> [Directions] Show each line in the listing below that contains the word "Inductive".

> [Records shown]
(** * Learning_NEURON.py: a ring of ball-and-stick cells driven through NEURON

    The script is glue code around an external simulator.  This file embeds
    the script as a program in a state-and-exception monad over an object
    store that mirrors what the script can observe of the simulator: the
    sections, point processes, connections and vectors it creates, the
    Python-side [Cell] objects, and the sequence of simulator and plotting
    calls it issues.  What the simulator computes on its own (trigonometry,
    default 3-D shapes, the samples an integration run records) is a
    parameter, [Engine]. *)

From Stdlib Require Import ZArith Floats Lia Bool.
From stdpp Require Import base option list list_numbers strings pretty.

Set Warnings "-inexact-float".
Open Scope Z_scope.

(** ** Python numbers *)

(** Exceptions the modelled fragment of Python can raise.  [RuntimeError]
    is an error reported by the simulator; [BadHandle] is a use of an object
    that was never created, which Python's references rule out. *)
Inductive pyerr :=
| IndexError
| OverflowError
| ZeroDivisionError
| AttributeError
| RuntimeError
| ValueError
| BadHandle.

Inductive result (A : Type) :=
| Ret (a : A)
| Exc (e : pyerr).
Arguments Ret {A} a.
Arguments Exc {A} e.

#[global] Instance result_ret : MRet result := fun A a => Ret a.
#[global] Instance result_bind : MBind result := fun A B f r =>
  match r with
  | Ret a => f a
  | Exc e => Exc e
  end.

(** A Python number is an [int] (unbounded) or a [float] (binary64). *)
Inductive pynum :=
| PInt (z : Z)
| PFloat (f : float).

(** Integers at or beyond this magnitude round to infinity and make
    [float(z)] raise [OverflowError]: the midpoint between the largest
    double and [2^1024]. *)
Definition float_int_bound : Z := 2 ^ 1024 - 2 ^ 970.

> [Solution below]
Inductive pyerr :=
Inductive result (A : Type) :=
Inductive pynum :=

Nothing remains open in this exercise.